Lizard Brain Politics



I have nothing against lizards, nothing, but humans are not supposed to do politics with nothing but their lizard brains, and I see far too much of this going on. International politics is not the World Championships In Dick Measurement. International politics concerns stuff where real people can die, and dicks are not relevant for the discussion.

Thus, it doesn't ultimately matter if George Bush held hands with a Saudi prince and if Obama bowed to one. Adults can do stuff like that without finding their loins endangered, though the acts themselves are always worth analyzing from a more adult angle.

Neither does it matter if Obama doesn't brag and boast enough on his foreign trip. If anything, bragging and boasting after eight years of the same from George Bush left nobody convinced about his penis-size. Rather, it left most foreigners (yes, I know they don't matter for conservatives) angry and wary of this country, and that certainly was part of the problem Bush created. So Obama has to pour oil on the waves. That what he says is regarded as important all over the world should be enough for those who somehow equate their own value with the supremacy of the United States.

But The Beer And The Meat Got Delivered?



A man has been accused of selling his fourteen-year old daughter into marriage for beer, meat and 16,000 dollars. When he didn't get the money (after two weeks), he went to the police to get his daughter back...

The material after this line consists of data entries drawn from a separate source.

(** The group whose round completed. *)
Definition completed (g : Group.t) (now : Instant) (l p : string) : Group.t :=
  Group.mk (next_generation (Group.generation g)) CompletingRebalance (Group.protocol_type g) (Some p) (Some l)
    (after_round now <$> rejoined g) (Group.minted g) None
    (Some (now + longest_rebalance (rejoined g))%N) (Group.next_join_seq g).
Definition deserted (g : Group.t) : Group.t :=
  Group.rest (Group.mk (next_generation (Group.generation g)) (Group.state g) (Group.protocol_type g)
    (Group.protocol_name g) (Group.leader g) ∅ (Group.minted g) None (Group.sync_deadline g) (Group.next_join_seq g)).

(** The leader and the protocol of a round. *)
Record elected (g : Group.t) (l p : string) : Prop := {
  el_member : is_Some (rejoined g !! l);
  el_leader : Group.leader g = Some l ∨
    ∃ m, rejoined g !! l = Some m ∧
      map_Forall (λ _ m', (ival (Member.joined_at m) <= ival (Member.joined_at m'))%Z) (rejoined g);
  el_shared : shared (rejoined g) p;
  el_votes : ∃ m, rejoined g !! l = Some m ∧
    ∀ q, shared (rejoined g) q →
      votes (rejoined g) (candidates (rejoined g) m) q <= votes (rejoined g) (candidates (rejoined g) m) p;
}.

Inductive round_result (g : Group.t) (now : Instant) : Group.t → list Send → Prop :=
  | round_waits :
      (∀ round, Group.round g = Some round → completes g round now = false) → round_result g now g []
  | round_deserted round :
      Group.round g = Some round → completes g round now = true → rejoined g = ∅ →
      round_result g now (deserted g) []
  | round_completed round l p :
      Group.round g = Some round → completes g round now = true → elected g l p →
      round_result g now (completed g now l p)
        (join_answers (rejoined g) (next_generation (Group.generation g)) p l).

Lemma maybe_complete_result g now :
  group_ok g → ∃ g' sends, maybe_complete g now = Some (g', sends) ∧ round_result g now g' sends.
Proof.
  intros Hok. pose proof (gk_base _ Hok) as [Hm Hs Hp Hg Hn]. unfold maybe_complete. case_decide as Hst.
  { exists g, []. split; [done|]. apply round_waits. intros round Hr. destruct Hst. apply (gk_round _ Hok). by rewrite Hr. }
  destruct (Group.round g) as [round|] eqn:Hr; [|exists g, []; split; [done|]; apply round_waits; by rewrite Hr].
  destruct (completes g round now) eqn:Hc; cbn [negb].
  2: { exists g, []. split; [done|]. apply round_waits. intros r Hr'. rewrite Hr' in Hr. by injection Hr as <-. }
  cbv zeta. fold (rejoined g). case_decide as He.
  { exists (deserted g), []. split; [|by eapply round_deserted]. by rewrite He. }
  set (g1 := Group.mk _ _ _ _ _ _ _ _ _ _).
  destruct (choose_leader_spec g1) as (l & m & Hl & Hlm & Hlead); [done|]. rewrite Hl. cbn [mbind option_bind].
  change (Group.members g1) with (rejoined g) in *.
  destruct (choose_protocol_spec (rejoined g) l m Hlm) as (p & Hcp & Hsh & Hv).
  { destruct Hs as [p Hsh].
    - intros Hem. apply He. unfold rejoined. by rewrite Hem, map_filter_empty.
    - exists p. intros id m' Hm'. apply rejoined_lookup in Hm' as [Hm' _]. by apply (Hsh id). }
  rewrite Hcp. exists (completed g now l p), (join_answers (rejoined g) (next_generation (Group.generation g)) p l).
  split; [done|]. eapply round_completed; [done|done|]. split; [by rewrite Hlm| |done|by exists m].
  destruct Hlead as [Hld|Hearly]; [by left|right]. by exists m.
Qed.

Lemma next_generation_pos n : (1 <= ival (next_generation n))%Z.
Proof. unfold next_generation. cbv zeta. case_decide; [by rewrite ival_one|]. lia. Qed.

Lemma next_generation_succ n : (0 <= ival n < int_max I32)%Z → ival (next_generation n) = (ival n + 1)%Z.
Proof.
  intros Hn. unfold next_generation. cbv zeta. unfold wrapping_add. rewrite ival_one.
  change (int_max I32) with 2147483647%Z in Hn.
  assert (ival (wrap_int I32 (ival n + 1)) = ival n + 1)%Z as Hw
    by (apply wrap_int_small; change (int_min I32) with (-2147483648)%Z; change (int_max I32) with 2147483647%Z; lia).
  by rewrite decide_False by lia.
Qed.

Lemma rejoined_size g : size (rejoined g) <= size (Group.members g).
Proof. apply map_subseteq_size, map_filter_subseteq. Qed.

Lemma round_result_ok g now g' sends : group_ok g → round_result g now g' sends → group_ok g'.
Proof.
  intros Hok Hr. destruct Hr as [|round Hr Hc He|round l p Hr Hc Hel]; [done| |].
  - destruct (gk_base _ Hok) as [Hm Hs Hp Hg Hn]. split; cbn; try done. split; cbn; try done.
    + pose proof (next_generation_pos (Group.generation g)). lia.
    + rewrite map_size_empty. lia.
  - destruct (gk_base _ Hok) as [Hm Hs Hp Hg Hn].
    assert (Group.state g = PreparingRebalance) as Hst by (apply (gk_round _ Hok); by rewrite Hr).
    pose proof (next_generation_pos (Group.generation g)) as Hpos.
    assert (shared (after_round now <$> rejoined g) p) as Hsh.
    { unfold shared. apply map_Forall_fmap. intros id m Hid. exact (el_shared _ _ _ Hel id m Hid). }
    split; cbn; try done.
    + split; cbn; try done; [|by exists p|lia|rewrite map_size_fmap; pose proof (rejoined_size g); lia].
      apply map_Forall_fmap. intros id m [Hid _]%rejoined_lookup. destruct (Hm id m Hid) as [_ Hsy ? ?].
      split; try done. cbn. split; [done|by intros []].
    + intros _. apply map_Forall_fmap. by intros id m _.
    + split; [done|]. intros He%fmap_empty_iff. destruct (el_member _ _ _ Hel) as [m Hl]. by rewrite He in Hl.
    + intros _. split_and!; [done| |done]. exists l, p. split; try done. cbn. rewrite lookup_fmap. apply fmap_is_Some, Hel.
Qed.

Lemma join_answers_channels (ms : gmap string Member.t) n p l :
  channel_of <$> join_answers ms n p l
  = channel_of <$> omap (λ '(id, m), (λ tx, SendJoin tx (Ok (JoinOutcome.mk n p l id
      (if decide (id = l) then round_members ms p else [])))) <$> waiter true m) (hash_iter ms).
Proof. done. Qed.

Lemma rejoined_holds g id b tx : holds (rejoined g) id b tx → holds (Group.members g) id b tx.
Proof. intros (m & [Hm _]%rejoined_lookup & Hw). by exists m. Qed.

A story about the property value of women, sure, but a story about poverty and sadness, too. It's always good to remember that what he did would be perfectly acceptable in many cultures, not a crime at all, just the way daughters are apportioned out in life.

Tuesday, April 07, 2009

You Know You're An Adult When



You can eat all the crust off the blueberry pie and none of the blueberries and nobody yells at you.

That is, in any case, the way I realized that there are advantages to adulthood.

Hemorrhoid With Eyes



What's with this wingnuts' fascination concerning bottoms? Rush Limbaugh recently said something about anal poisons and now Michael Savage calls Glenn Beck a hemorrhoid with eyes. And with ears, too. It's naturally very funny when the wingnuts fight each other.

But I'm not so sure if we should get all our entertainment from political commentaries, given that they are often about serious matters. This, for instance, is just a little bit frightening, once you get past the laughing stage:





There are many more frightening scenarios, of course (gun shows, say), but somehow the mixing of lies, ignorance, threats and urges to panic isn't ultimately very funny. I'm probably just a humorless feminazi here, sigh.




Who Am I Chatting WIth?



It's an odd medium, this blogging thing. Odder some days than others, sure, but it's always weird in the sense of being a mongrel born from chatting with people on one side and some form of solitary writing on the other side.

I throw out thoughts. And sometimes I get responses. But who is it who reads the thoughts? And when you write on someone else's blog, do you write for a totally different audience? I find myself stilted and blocked when visiting like that, because some part of me thinks of it as visiting another person's home and so the rules of being the guest apply. I can't spit on the carpet or swear. But then perhaps those are my strengths? See what I mean? Probably not, as these thoughts might not interest someone who isn't blogging.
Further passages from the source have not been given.